One of Terry’s core lessons from the workshop: always end with hope and a call to action. Not style. Strategy.
The science: your brain leans toward the bright side
Neuroscientist Tali Sharot of University College London and MIT found that around 80% of people systematically overestimate positive future events and underestimate negative ones. Her research, published in Current Biology (2011), confirms this is not wishful thinking. It’s wiring and it’s known as Optimism Bias.
When people receive positive information about the future, the brain updates readily. Negative information meets resistance. The brain is built to lean forward.
In other words: your audience isn’t just optimistic. They’re hopeholics.
What this means for persuasion
Ending your presentation on hope is not naive. It is working with your audience’s brain, not against it.
How to use it
✖ “We face serious challenges ahead.”
✔ “We have everything we need. Here is the first step.”
✖ “If we do nothing, things will get worse.”

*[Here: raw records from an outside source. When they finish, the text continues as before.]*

(** X10. A pass of the loop goes through when the real strategy's p-value
    is a number (it equals itself) and none of the [num_mult_test]
    simulated p-values equals it: the sorted array then holds it exactly
    once, [_holm_method] returns a value and [_bhy_method] an array of
    one value, and the pass stores these two in the slot
    [simulation_number - 1] of [p_holm] and of [p_bhy], leaving the other
    slots as they were. *)
Theorem simulation_step_stores_both_values :
  forall (norm_cdf : fl -> fl) (t_sample : ndarray2)
         (simulation_number num_mult_test : Z) (p_val : fl)
         (p_holm p_bhy : list fl) (others : list fl),
    (1 <= simulation_number <= Z.of_nat (nrows t_sample))%Z ->
    (simulation_number <= Z.of_nat (length p_holm))%Z ->
    (simulation_number <= Z.of_nat (length p_bhy))%Z ->
    (0 <= num_mult_test)%Z ->
    (num_mult_test + 1 <= Z.of_nat (ncols t_sample))%Z ->
    fl_eqb p_val p_val = true ->
    t_values_simulation t_sample simulation_number num_mult_test = Ok others ->
    Forall (fun p => fl_eqb p p_val = false)
           (p_values_simulation norm_cdf others) ->
    exists (all_p_values p_holm' p_bhy' : list fl) (holm bhy : fl),
      let slot := Z.to_nat (simulation_number - 1) in
      repetition_p_values norm_cdf t_sample simulation_number num_mult_test
        p_val = Ok all_p_values
      /\ _holm_method all_p_values num_mult_test p_val = Ok holm
      /\ _bhy_method all_p_values num_mult_test p_val = Ok [bhy]
      /\ simulation_step norm_cdf t_sample num_mult_test p_val (p_holm, p_bhy)
           simulation_number
         = Ok (p_holm', p_bhy')
      /\ length p_holm' = length p_holm /\ length p_bhy' = length p_bhy
      /\ nth slot p_holm' NaN = holm /\ nth slot p_bhy' NaN = bhy
      /\ (forall j : nat,
            j <> slot ->
            nth j p_holm' NaN = nth j p_holm NaN
            /\ nth j p_bhy' NaN = nth j p_bhy NaN).
Proof.
  intros norm_cdf t_sample sim M p_val p_holm p_bhy others
         Hs Hh Hb HM Hc Hself Eo Hno.
  destruct (repetition_p_values_ok norm_cdf t_sample sim M p_val Hs HM Hc)
    as [others' [all_p [Eo' [R [P L]]]]].
  rewrite Eo in Eo'. injection Eo' as <-.
  set (mask := map (fun p => fl_eqb p p_val) all_p).
  assert (C1 : count_true mask = 1%nat).
  { unfold mask.
    rewrite <- (count_true_permutation (fun p => fl_eqb p p_val) _ _ P).
    rewrite map_app, count_true_app.
    rewrite count_true_all_false by now rewrite Forall_map.
    simpl. unfold count_true. simpl. now rewrite Hself. }
  destruct (bhy_values_ok all_p M HM L) as [b [Eb Lb]].
  pose proof (holm_values_ok all_p M HM L) as Eh.
  set (h := map _ (py_range 1 (M + 2))) in Eh.
  assert (Lh : length h = length mask)
    by (unfold h, mask; rewrite !length_map, py_range_length; lia).
  assert (Lbm : length b = length mask)
    by (unfold mask; rewrite length_map; lia).
  pose proof (select_length h mask Lh) as Sh. rewrite C1 in Sh.
  pose proof (select_length b mask Lbm) as Sb. rewrite C1 in Sb.
  destruct (scalar_of_single _ Sh) as [vh [Evh _]].
  destruct (scalar_of_single _ Sb) as [vb [Evb Svb]].
  assert (Holm : _holm_method all_p M p_val = Ok vh).
  { unfold _holm_method. rewrite Eh. simpl bind.
    rewrite np_mask_ok by exact Lh. fold mask. rewrite Evh. reflexivity. }
  assert (Bhy : _bhy_method all_p M p_val = Ok [vb]).
  { unfold _bhy_method. rewrite Eb. simpl bind.
    rewrite np_mask_ok by exact Lbm. fold mask. now rewrite Evb. }
  exists all_p, (set_nth p_holm (Z.to_nat (sim - 1)) vh),
         (set_nth p_bhy (Z.to_nat (sim - 1)) vb), vh, vb.
  cbv zeta.
  split; [exact R | split; [exact Holm | split; [exact Bhy |]]].
  split.
  { unfold simulation_step. rewrite R. simpl bind.
    rewrite Holm. simpl bind.
    rewrite np_setitem_ok by lia. simpl bind.
    rewrite Bhy. simpl bind.
    rewrite np_setitem_ok by lia. reflexivity. }
  rewrite !set_nth_length, !nth_set_nth_same by lia.
  repeat (split; [reflexivity |]).
  intros j Hj. now rewrite !nth_set_nth_other by congruence.
Qed.

Lemma simulation_step_stores_both_values_witness :
  exists (all_p_values : list fl) (holm bhy : fl),
    repetition_p_values Toy.norm_cdf counting_panel 1 2 (Fin 0.5)
    = Ok all_p_values
    /\ _holm_method all_p_values 2 (Fin 0.5) = Ok holm
    /\ _bhy_method all_p_values 2 (Fin 0.5) = Ok [bhy]
    /\ simulation_step Toy.norm_cdf counting_panel 2 (Fin 0.5)
         ([of_int 1], [of_int 1]) 1
       = Ok ([holm], [bhy]).
Proof.
  assert (Stored :
    exists (all_p_values p_holm' p_bhy' : list fl) (holm bhy : fl),
      repetition_p_values Toy.norm_cdf counting_panel 1 2 (Fin 0.5)
      = Ok all_p_values
      /\ _holm_method all_p_values 2 (Fin 0.5) = Ok holm
      /\ _bhy_method all_p_values 2 (Fin 0.5) = Ok [bhy]
      /\ simulation_step Toy.norm_cdf counting_panel 2 (Fin 0.5)
           ([of_int 1], [of_int 1]) 1
         = Ok (p_holm', p_bhy')
      /\ length p_holm' = 1%nat /\ length p_bhy' = 1%nat
      /\ nth 0 p_holm' NaN = holm /\ nth 0 p_bhy' NaN = bhy
      /\ (forall j : nat,
            j <> 0%nat ->
            nth j p_holm' NaN = nth j [of_int 1] NaN
            /\ nth j p_bhy' NaN = nth j [of_int 1] NaN)).
  { apply (simulation_step_stores_both_values Toy.norm_cdf counting_panel
             1 2 (Fin 0.5) [of_int 1] [of_int 1] [of_int 1; of_int 2]);
      try (simpl; lia); try reflexivity.
    repeat constructor. }
  destruct Stored
    as [all_p [p_holm' [p_bhy' [holm [bhy
        [R [H [B [S [L1 [L2 [N1 [N2 _]]]]]]]]]]]]].
  exists all_p, holm, bhy.
  split; [exact R | split; [exact H | split; [exact B |]]].
  rewrite S.
  destruct p_holm' as [| x [| ? ?]]; try discriminate L1.
  destruct p_bhy' as [| y [| ? ?]]; try discriminate L2.
  simpl in N1, N2. now subst.
Defined.

(* ------------------------------------------------------------------ *)
(** ** A negative number of tests *)

Lemma py_div_raises (x y : fl) (e : exn) :
  py_div x y = Raise e -> e = ZeroDivisionError.
Proof.
  unfold py_div. destruct y as [b | s |]; try discriminate.
  destruct (Qzero b); [| discriminate]. now intros [= <-].
Qed.

Lemma bind_Raise_inv {A B : Type} (m : result A) (k : A -> result B)
  (e : exn) :
  bind m k = Raise e -> m = Raise e \/ exists a, m = Ok a /\ k a = Raise e.
Proof.
  destruct m as [a | e']; simpl; intro H; [right; now exists a |].
  left. now injection H as ->.
Qed.

Lemma py_pow_raises (x : fl) (n : positive) (e : exn) :
  py_pow x n = Raise e -> e = OverflowError.
Proof.
  unfold py_pow. destruct (fl_pow x n) as [q | s |]; try discriminate.
  destruct (Qle_bool _ _); [discriminate |]. now intros [= <-].
Qed.

(** The ways [_annualized_sharpe_ratio] fails: a division by [1 - rho]
    or a zero base of the power [** (-0.5)], and the overflow of
    [rho ** times_per_year]. *)
Lemma annualized_raises (sqrt rsqrt : fl -> fl) (sr : fl) (sf : string)
  (rho : fl) (annualized autocorr_adjusted : bool) (e : exn) :
  _annualized_sharpe_ratio sqrt rsqrt sr sf rho annualized autocorr_adjusted
  = Raise e ->
  e = ZeroDivisionError \/ e = OverflowError.
Proof.
  unfold _annualized_sharpe_ratio. intro H.
  apply bind_Raise_inv in H. destruct H as [H | [m [_ H]]]; [| discriminate].
  destruct (negb autocorr_adjusted); [| discriminate].
  apply bind_Raise_inv in H. destruct H as [H | [a [_ H]]];
    [left; now apply py_div_raises in H |].
  apply bind_Raise_inv in H. destruct H as [H | [power [_ H]]];
    [right; now apply py_pow_raises in H |].
  apply bind_Raise_inv in H. destruct H as [H | [b [_ H]]];
    [left; now apply py_div_raises in H |].
  unfold py_pow_neg_half in H. left.
  destruct (fl_eqb _ _); [now injection H as <- | discriminate].
Qed.

Lemma num_trails_of_negative (M : Z) (parameters : list fl) (n : Q) :
  (M < 0)%Z -> item parameters 1 = Fin n -> (0 < n)%Q ->
  exists trails : Z,
    num_trails M parameters = Ok trails /\ (trails <= 0)%Z.
Proof.
  intros HM E Hn. rewrite (num_trails_Fin M parameters n E Hn).
  eexists. split; [reflexivity |].
  set (f := Qfloor (inject_Z M / n)). set (g := Qfloor (n + inject_Z 1)).
  assert (Hf : (f < 0)%Z).
  { assert (Hq : (inject_Z M / n < 0)%Q).
    { apply Qlt_shift_div_r; [exact Hn |]. rewrite Qmult_0_l.
      change 0%Q with (inject_Z 0). now rewrite <- Zlt_Qlt. }
    pose proof (Qfloor_le (inject_Z M / n)) as Hle. fold f in Hle.
    rewrite Zlt_Qlt. change (inject_Z 0) with 0%Q.
    eapply Qle_lt_trans; eassumption. }
  assert (Hg : (0 <= g)%Z).
  { change 0%Z with (Qfloor (inject_Z 0)). apply Qfloor_resp_le.
    simpl inject_Z. unfold inject_Z. lra. }
  nia.
Qed.

(** X11. With a negative [num_mult_test] the call never returns a table:
    the number of trials [int((floor(num_mult_test / n) + 1) *
    floor(n + 1))] is then zero or negative, and when the frequency
    normaliser has not already failed (a division by zero, or the
    overflow of [rho ** times_per_year]), [_sample_random_multest] stops
    at [np.ones((1, n_trails - 1))].  The call ends in [ValueError],
    [ZeroDivisionError] or [OverflowError], whatever the other arguments
    are. *)
Theorem negative_num_mult_test_raises :
  forall (sqrt rsqrt : fl -> fl) (t_cdf t_ppf : fl -> fl -> fl)
         (norm_cdf : fl -> fl) (shock_mat prob_vec mean_vec : nat -> nat -> fl)
         (self : CampbellBacktesting) (sampling_frequency : string)
         (num_obs : Z) (sharpe_ratio : fl)
         (annualized autocorr_adjusted : bool) (rho_a : fl)
         (num_mult_test : Z) (rho : fl),
    (num_mult_test < 0)%Z ->
    exists e : exn,
      haircut_sharpe_ratios sqrt rsqrt t_cdf t_ppf norm_cdf
        shock_mat prob_vec mean_vec self sampling_frequency num_obs
        sharpe_ratio annualized autocorr_adjusted rho_a num_mult_test rho
      = Raise e
      /\ (e = ValueError \/ e = ZeroDivisionError \/ e = OverflowError).
Proof.
  intros until rho. intro HM. unfold haircut_sharpe_ratios.
  destruct (_annualized_sharpe_ratio sqrt rsqrt sharpe_ratio
              sampling_frequency rho_a annualized autocorr_adjusted)
    as [sr_annual | e] eqn:E1.
  2:{ exists e. split; [reflexivity |]. right.
      now apply annualized_raises in E1. }
  simpl bind.
  destruct (parameter_n_trials_positive rho) as [n [En Hn]].
  destruct (num_trails_of_negative num_mult_test _ n HM En) as [k [Ek Hk]];
    [lra |].
  rewrite Ek. simpl bind. unfold _sample_random_multest.
  destruct (py_div (lit 0.15) (sqrt (of_int 12))) as [mv | e] eqn:E2.
  2:{ exists e. apply py_div_raises in E2. subst e.
      split; [reflexivity | tauto]. }
  simpl bind.
  replace (k - 1 <? 0)%Z with true by (symmetry; apply Z.ltb_lt; lia).
  exists ValueError. split; [reflexivity | tauto].
Qed.

Lemma negative_num_mult_test_raises_witness :
  exists e : exn,
    toy_haircut_sharpe_ratios __init__ "D" 1250 (lit 0.1) false true
      (of_int 0) (-5) (lit 0.4) = Raise e
    /\ (e = ValueError \/ e = ZeroDivisionError \/ e = OverflowError).
Proof.
  apply (negative_num_mult_test_raises Toy.sqrt Toy.rsqrt Toy.t_cdf
           Toy.t_ppf Toy.norm_cdf Toy.shock_mat Toy.prob_vec Toy.mean_vec
           __init__ "D" 1250 (lit 0.1) false true (of_int 0) (-5) (lit 0.4)).
  lia.
Defined.

(* ------------------------------------------------------------------ *)
(** ** The ends of the autocorrelation range *)

Lemma times_per_year_values (sf : string) :
  In (times_per_year sf) [360; 52; 12; 4; 1]%Z.
Proof.
  unfold times_per_year.
  repeat match goal with
         | |- context [if ?b then _ else _] => destruct b
         end; simpl; tauto.
Qed.

(** X12. An autocorrelation of -1 is as fatal as one of 1 at the four
    frequencies with an even number of periods per year: for 'D', 'W',
    'M' and 'Q' the base of the power [(...) ** (-0.5)] is exactly 0 and
    [_annualized_sharpe_ratio] raises [ZeroDivisionError] when the Sharpe
    ratio is not yet autocorrelation-adjusted. *)
Theorem autocorrelation_minus_one_raises :
  forall (sqrt rsqrt : fl -> fl) (sharpe_ratio : fl)
         (sampling_frequency : string) (annualized : bool),
    In sampling_frequency ["D"; "W"; "M"; "Q"]%string ->
    _annualized_sharpe_ratio sqrt rsqrt sharpe_ratio sampling_frequency
      (of_int (-1)) annualized false
    = Raise ZeroDivisionError.
Proof.
  intros sqrt rsqrt sr sf annualized H. simpl in H.
  destruct H as [<- | [<- | [<- | [<- | []]]]];
    unfold _annualized_sharpe_ratio; vm_compute; reflexivity.
Qed.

✔ “One decision today can change everything. And that decision is yours.”
The pattern
- Acknowledge the reality
- Point to a better future
- Give one clear action
That last step converts hope into momentum. Imagining a positive future activates the brain’s reward system. Hope does not just feel good. It gets people moving.
Summary
The optimism bias is already in your audience. You do not have to create it. Speak to it. Acknowledge what is hard. Point to what is possible. Close with hope and a clear next step.
That is not spin. That is persuasion working with human nature.